FT - FT: 7.5% Yielding CEF With An Embedded Hedge

2023-08-24 12:40:49 ET

Summary

  • FT is a fixed income closed end fund that seeks to provide high current income while also targeting capital preservation.
  • The fund has a 60/40 fixed income/utilities equities allocation, which provides for an embedded hedge via the defensive nature of the utilities sleeve.
  • The fund has a fully supported dividend yield, and its historical NAV performance attests to its capital preservation mandate.
  • This CEF represents a good low beta allocation in the sector.

Thesis

Franklin Universal Trust ( FT ) is a fixed income closed-end fund. The vehicle seeks to provide a high level of current income while also targeting capital preservation. The fund has a really interesting build, with a 60/40 fixed income/energy equities allocation. This composition is quite attractive because it provides for an embedded hedge, and a structural way to reduce the standard deviation of the fund.

Utilities are a defensive asset class, and they have performed extremely robustly in the 2022 drawdown. We see many managers having the classic 60/40 build where treasuries are utilized as a hedge. That structure failed miserably in 2022 and in 2023, with yields relentlessly moving higher and the 'hedge' actually having a 1:1 correlation with the risky assets.

FT is a robust long-term performer, with an annualized 10-year total return exceeding 8%, all while the CEF has a below-average standard deviation of only 11.6% (measured on a 3-year look-back).

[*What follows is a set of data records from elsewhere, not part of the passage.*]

Lemma v4l2_close_ok x w d o (Q : Z -> world -> Prop) : good x w d o -> clean d ->
  (forall w' d', good x w' d' o -> state d' = V4L2_STATE_RESET -> Q 0 w') -> wp (v4l2_close E x) w Q.
Proof.
  intros G Hc HQ. unfold v4l2_close. apply ewp_bind. eapply v4l2_stop_ok; [exact G | ]. intros w1 d1 G1 Hs He.
  assert (Hc1 : clean d1) by (intros e a; rewrite He; apply Hc). clear w d G Hc He.
  set (d2 := s_fp false (s_enc None d1)).
  enough (Hrest : forall w2, held w2 d2 o [] 0 -> wp
    ((do d <- the_dev; match v4l2_mem d with Some vm => unmap_all vm;; free_array;; upd (s_mem None) | None => ret tt end);;
     (do d <- the_dev; if 0 <=? evfd d then do _ <- v4l2_request_devbuf E (evfd d); close_fd (evfd d);; upd (s_conn (-1) (ev d)) else ret tt);;
     upd (s_state V4L2_STATE_RESET);; ret 0) w2 Q).
  { pose proof G1 as [H1 (S1 & _ & _)]. apply ewp_bind. destruct x.
    - eapply close_encoder_ok; [exact H1 | done | exact Hrest].
    - apply ewp_ret, Hrest. destruct (S1 eq_refl) as [E1 E2]. replace d2 with d1; [exact H1 | ]. unfold d2. destruct d1. cbn in *. by subst. }
  intros w2 H2. assert (Hev : ev d2 = None).
  { destruct G1 as [_ (_ & _ & S)]. subst d2. cbn. destruct (state d1); [apply S | apply S | done]. }
  set (d3 := s_mem None d2).
  enough (Hrest : forall w3, held w3 d3 o [] 0 -> wp
    ((do d <- the_dev; if 0 <=? evfd d then do _ <- v4l2_request_devbuf E (evfd d); close_fd (evfd d);; upd (s_conn (-1) (ev d)) else ret tt);;
     upd (s_state V4L2_STATE_RESET);; ret 0) w3 Q).
  { apply ewp_bind, ewp_bind. eapply v_the_dev_ok; [exact H2 | ]. pose proof H2 as [D F N P R M1 M2 M3 A1 A2 B1 B2 B3].
    destruct (v4l2_mem d2) as [vm|] eqn:Hm.
    - rewrite app_nil_r in M1. apply ewp_bind, v_unmap_all_ok; [done | done | ]. apply ewp_bind, v_free_array_ok; [cbn; lia | ].
      eapply v_upd_dev; [exact D | ]. apply Hrest. destruct M3 as [M3 _].
      split; try done; cbn in *; [by apply NoDup_nil_2 | lia..].
    - apply ewp_ret, Hrest. replace d3 with d2; [exact H2 | ]. unfold d3. destruct d2. cbn in *. by subst. }
  intros w3 H3.
  enough (Hrest : forall w4, held w4 (s_conn (-1) None d3) o [] 0 -> wp (upd (s_state V4L2_STATE_RESET);; ret 0) w4 Q).
  { apply ewp_bind, ewp_bind. eapply v_the_dev_ok; [exact H3 | ]. destruct (Z.leb_spec 0 (evfd d3)) as [Hge | Hlt].
    - apply ewp_bind, v_request_ok. intros r w4 q Hq _ _. eapply (v_close_own_ok _ d3); [ | done | done | by intros w5 H5 _; apply Hrest].
      pose proof (held_quiet _ _ _ _ _ _ Hq H3) as []. by split.
    - apply ewp_ret, Hrest. replace (s_conn (-1) None d3) with d3; [exact H3 | ].
      assert (evfd d3 = -1) by (destruct (h_fd _ _ _ _ _ H3); lia). subst d3 d2. destruct d1. cbn in *. by subst. }
  intros w4 H4. apply ewp_bind. eapply v_upd_ok; [exact H4 | ]. apply ewp_ret, (HQ _ (s_state V4L2_STATE_RESET (s_conn (-1) None d3))); [ | done].
  split; [destruct H4; by split | by split; [ | split]].
Qed.
(** The second tract reads back with -999 as its population and as its
    poverty estimate, and with a negative density. *)
Example read_svi_T :
  (λ ir : Z * row, (ir.2 !! "E_TOTPOP", ir.2 !! "E_POV150", ir.2 !! "density"))
    <$> rows T_svi_read
  = [ (Some (CInt 1200), Some (CInt 300), Some (CNum (FNum (1200 # 2))));
      (Some (CInt (-999)), Some (CInt (-999)), Some (CNum (FNum (-999 # 4)))) ].
Proof. vm_compute. reflexivity. Qed.

(** The loader of the dashboard does normalise the sentinel: no property
    it returns is -999. *)
Lemma clean_invalid_values_no_sentinel (features : list row) (r : row) (c : string) :
  r ∈ clean_invalid_values features → r !! c ≠ Some (CInt (-999)).
Proof.
  unfold clean_invalid_values. intros [r0 [-> _]]%list_elem_of_fmap Hc.
  apply map_lookup_filter_Some in Hc as [_ Hc]. simpl in Hc. discriminate.
Qed.

(** ** Effects of the steps on the objects they receive *)




Lemma lookup_set_node_attributes g values name n :
  nodes (set_node_attributes g values name) !! n =
  (λ a, match values !! n with
        | Some v => <[name := v]> a
        | None => a
        end) <$> nodes g !! n.
Proof.
  unfold set_node_attributes. simpl. rewrite map_lookup_imap.
  by destruct (nodes g !! n).
Qed.




(** ** Shortest paths *)

Lemma dle_refl a : dle a a.
Proof. destruct a; simpl; [apply Qle_refl|done]. Qed.

Lemma dle_trans a b c : dle a b → dle b c → dle a c.
Proof.
  destruct a, b, c; simpl; try done. apply Qle_trans.
Qed.

Lemma dmin_cases a b : dmin a b = a ∨ dmin a b = b.
Proof. destruct a, b; simpl; auto. destruct (Qle_bool _ _); auto. Qed.

Lemma dmin_le_l a b : dle (dmin a b) a.
Proof.
  destruct a as [x|], b as [y|]; simpl; try done; try apply Qle_refl.
  destruct (Qle_bool x y) eqn:H; simpl; [apply Qle_refl|].
  apply Qlt_le_weak, Qnot_le_lt. intros Hle. apply Qle_bool_iff in Hle. congruence.
Qed.

Lemma dmin_le_r a b : dle (dmin a b) b.
Proof.
  destruct a as [x|], b as [y|]; simpl; try done; try apply Qle_refl.
  destruct (Qle_bool x y) eqn:H; simpl; [by apply Qle_bool_iff|apply Qle_refl].
Qed.

Lemma relax_cases arcs d v :
  relax arcs d v = d v
  ∨ ∃ a, a ∈ arcs ∧ arc_tail a = v
         ∧ relax arcs d v = Qplus (arc_weight a) <$> d (arc_head a).
Proof.
  unfold relax. induction arcs as [|a arcs IH]; simpl; [by left|].
  destruct (decide (arc_tail a = v)) as [Ha|Ha].
  - destruct (dmin_cases (foldr (λ a acc,
        if decide (arc_tail a = v)
        then dmin acc (Qplus (arc_weight a) <$> d (arc_head a)) else acc) (d v) arcs)
      (Qplus (arc_weight a) <$> d (arc_head a))) as [-> | ->].
    + destruct IH as [IH|(b & Hb & Hbv & IH)]; [by left|].
      right. exists b. split; [by right|done].
    + right. exists a. split; [left|done].
  - destruct IH as [IH|(b & Hb & Hbv & IH)]; [by left|].
    right. exists b. split; [by right|done].
Qed.

Lemma relax_le_self arcs d v : dle (relax arcs d v) (d v).
Proof.
  unfold relax. induction arcs as [|a arcs IH]; simpl; [apply dle_refl|].
  destruct (decide _); [|done].
  eapply dle_trans; [apply dmin_le_l|done].
Qed.

Lemma relax_le_arc arcs d v a :
  a ∈ arcs → arc_tail a = v →
  dle (relax arcs d v) (Qplus (arc_weight a) <$> d (arc_head a)).
Proof.
  unfold relax. intros Hin Hv. induction arcs as [|b arcs IH]; [by apply elem_of_nil in Hin|].
  simpl. apply elem_of_cons in Hin as [<-|Hin].
  - rewrite decide_True by done. apply dmin_le_r.
  - destruct (decide _); [|auto].
    eapply dle_trans; [apply dmin_le_l|auto].
Qed.

(** Every finite estimate is the weight of a walk. *)
Lemma rounds_attained arcs t k : ∀ v q,
  rounds arcs t k v = Some q →
  ∃ p, walk (.∈ arcs) t v p ∧ walk_weight p = q ∧ (length p ≤ k)%nat.
Proof.
  induction k as [|k IH]; intros v q Hq; simpl in Hq.
  - destruct (decide (v = t)) as [->|]; [|done]. injection Hq as <-.
    exists []. split; [constructor|done].
  - destruct (relax_cases arcs (rounds arcs t k) v) as [Heq|(a & Ha & Hav & Heq)];
      rewrite Heq in Hq.
    + destruct (IH v q Hq) as (p & Hp & Hw & Hl). exists p. repeat split; try done. lia.
    + destruct (rounds arcs t k (arc_head a)) as [q'|] eqn:Hq'; [|done].
      simpl in Hq. injection Hq as <-.
      destruct (IH _ _ Hq') as (p & Hp & Hw & Hl).
      exists (a :: p). split; [|split].
      * rewrite <- Hav. by constructor.
      * simpl. by rewrite Hw.
      * simpl. lia.
Qed.

(** After [k] rounds no walk of at most [k] arcs beats the estimate. *)
Lemma rounds_le_walk arcs t k : ∀ v p,
  walk (.∈ arcs) t v p → (length p ≤ k)%nat →
  dle (rounds arcs t k v) (Some (walk_weight p)).
Proof.
  induction k as [|k IH]; intros v p Hp Hl.
  - destruct Hp; [|simpl in Hl; lia]. simpl. rewrite decide_True by done.
    simpl. apply Qle_refl.
  - destruct Hp as [|a p Ha Hp].
    + change (rounds arcs t (S k) t) with (relax arcs (rounds arcs t k) t).
      eapply dle_trans; [apply relax_le_self|]. apply IH; [constructor|simpl; lia].
    + simpl in Hl.
      change (rounds arcs t (S k) (arc_tail a))
        with (relax arcs (rounds arcs t k) (arc_tail a)).
      eapply dle_trans; [by apply (relax_le_arc _ (rounds arcs t k) _ a)|].
      assert (Hih := IH _ _ Hp ltac:(lia)).
      destruct (rounds arcs t k (arc_head a)) as [q'|]; [|done].
      simpl in *. lra.
Qed.

Section nonneg.

Variable arcs : list arc.
Hypothesis arcs_nonneg : ∀ a, a ∈ arcs → (0 <= arc_weight a)%Q.

Lemma walk_weight_nonneg t v p : walk (.∈ arcs) t v p → (0 <= walk_weight p)%Q.
Proof.
  induction 1 as [|a p Ha Hp IH]; simpl; [apply Qle_refl|].
  specialize (arcs_nonneg a Ha). lra.
Qed.

(** A walk can be entered at any vertex it visits. *)
Lemma walk_from_visited t u p :
  walk (.∈ arcs) t u p → ∀ x, x ∈ u :: (arc_head <$> p) →
  NoDup (u :: (arc_head <$> p)) →
  ∃ p', walk (.∈ arcs) t x p' ∧ (walk_weight p' <= walk_weight p)%Q
        ∧ NoDup (x :: (arc_head <$> p')).
Proof.
  induction 1 as [|a p Ha Hp IH]; intros x Hx Hnd.
  - apply list_elem_of_singleton in Hx as ->. exists []. split; [constructor|].
    split; [apply Qle_refl|done].
  - rewrite fmap_cons in Hx, Hnd. apply elem_of_cons in Hx as [->|Hx].
    + exists (a :: p). split; [by constructor|]. split; [apply Qle_refl|done].
    + apply NoDup_cons in Hnd as [_ Hnd].
      destruct (IH x Hx Hnd) as (p' & Hp' & Hw & Hnd').
      exists p'. split; [done|]. split; [|done].
      simpl. specialize (arcs_nonneg a Ha). lra.
Qed.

The CEF does not overdistribute, with its 7.5% yield fully covered from interest income, and the fund exhibiting an overall stable NAV through the past decade. We also like here the countercyclical nature of the fund's discount to NAV, which tends to narrow during market risk-off periods due to its utilities sleeve.

With rates close to historic highs presently, but yet an unclear picture on ultimate economic performance in the next 12 months, it makes sense to start dollar cost averaging into a fund like FT, which provides for a fully supported high dividend yield, and has a low volatility given its embedded portfolio hedge.

FT Analytics

  • AUM: $0.17 billion.
  • Sharpe Ratio: 0.23 (3Y).
  • Std. Deviation: 11.6 (3Y).
  • Yield: 7.5%.
  • Premium/Discount to NAV: -7.36%.
  • Z-Stat: 0.75.
  • Leverage Ratio: 26%.
  • Composition: Fixed Income - U.S. HY & Utilities.
  • Duration: 3.2 years.
  • Expense Ratio: 1.37%.

FT Holdings

The fund contains a 60/40 fixed income/utilities equities allocation:

60/40 Composition (Fund Fact Sheet)

On the fixed income side, the fund invests in U.S. high-yield debt predominantly:

Ratings Parsing (Fund Fact Sheet)

Please note the above rating percentages are expressed as a ratio of the total fund, not of the fixed income sleeve solely. We can see the rating profile of the fund being equally weighted between 'BB' and 'B' names, with a fairly small 'CCC' bucket.

From a sectoral standpoint, the fund is overweight energy high-yield debt:

HY Slicing (Fund Fact Sheet)

Energy constitutes over 15% of the holdings, followed by Finance and securitized products. An investor is mostly certainly taking energy risk here, the sector being double the size of the second ranking one, namely Finance.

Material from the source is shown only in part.